* **ACTIVITY**
Return each line of the listing in which the word "with" appears.
_ _ _ _ _ _ _
(** ** Results *)

Inductive error :=
| HandlerNotFound                        (* codes.NotFound, from the constructors *)
| ServiceNotFound (service : string)     (* codes.NotFound, from the queries *)
| MethodNotFound (method service : string)
| Duplicate (service : string)
| OptionFailed (msg : string).
Inductive result (A : Type) := Ok (a : A) | Err (e : error) | Panic.
Arguments Ok {_}. Arguments Err {_}. Arguments Panic {_}.
#[export] Instance result_ret : MRet result := fun _ a => Ok a.
#[export] Instance result_bind : MBind result := fun _ _ f r => match r with Ok a => f a | Err e => Err e | Panic => Panic end.

Definition ensure (b : bool) : result unit := if b then Ok tt else Err HandlerNotFound.
Definition method_of (t : gotype) (name : string) : result functype :=
  match MethodByName t name with Some f => Ok f | None => Err HandlerNotFound end.
(** [Type.In], [Type.Out]: out of range they panic. *)
Definition at_index (l : list gotype) (i : nat) : result gotype := match l !! i with Some t => Ok t | None => Panic end.

Section registry.
(** Service implementations, the generated handlers, and interceptors. *)
Context {Srv UHandler SHandler UInt SInt : Type} (TypeOf : Srv -> gotype).

(** [grpc.MethodDesc], [grpc.StreamDesc] *)
Record MethodDesc := mkMethodDesc { MethodName : string; md_Handler : UHandler }.
Record StreamDesc := mkStreamDesc { StreamName : string; sd_Handler : SHandler; ServerStreams : bool; ClientStreams : bool }.

Record UnaryWrapper := mkUnaryWrapper {
  u_method : string; u_srv : Srv; u_md : MethodDesc; u_reqType : gotype; u_respType : gotype;
  u_int : option UInt; u_recovery : bool
}.
Record StreamingWrapper := mkStreamingWrapper {
  s_method : string; s_srv : Srv; s_sd : StreamDesc; s_reqType : option gotype; s_respType : option gotype;
  s_int : option SInt; s_recovery : bool
}.

Definition CreateUnaryWrapper (recovery : bool) (method : string) (srv : Srv) (md : MethodDesc) (int : option UInt) : result UnaryWrapper :=
  '(ins, outs) ← method_of (TypeOf srv) (MethodName md);
  _ ← ensure ((length ins =? 3)%nat && (length outs =? 2)%nat);
  reqType ← at_index ins 2;
  _ ← ensure (is_ptr reqType);
  respType ← at_index outs 0;
  _ ← ensure (is_ptr respType);
  Ok (mkUnaryWrapper method srv md reqType respType int recovery).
_ _ _ _ _ _ _
* **EXERCISE SOLUTION**
#[export] Instance result_bind : MBind result := fun _ _ f r => match r with Ok a => f a | Err e => Err e | Panic => Panic end.
  match MethodByName t name with Some f => Ok f | None => Err HandlerNotFound end.
Definition at_index (l : list gotype) (i : nat) : result gotype := match l !! i with Some t => Ok t | None => Panic end.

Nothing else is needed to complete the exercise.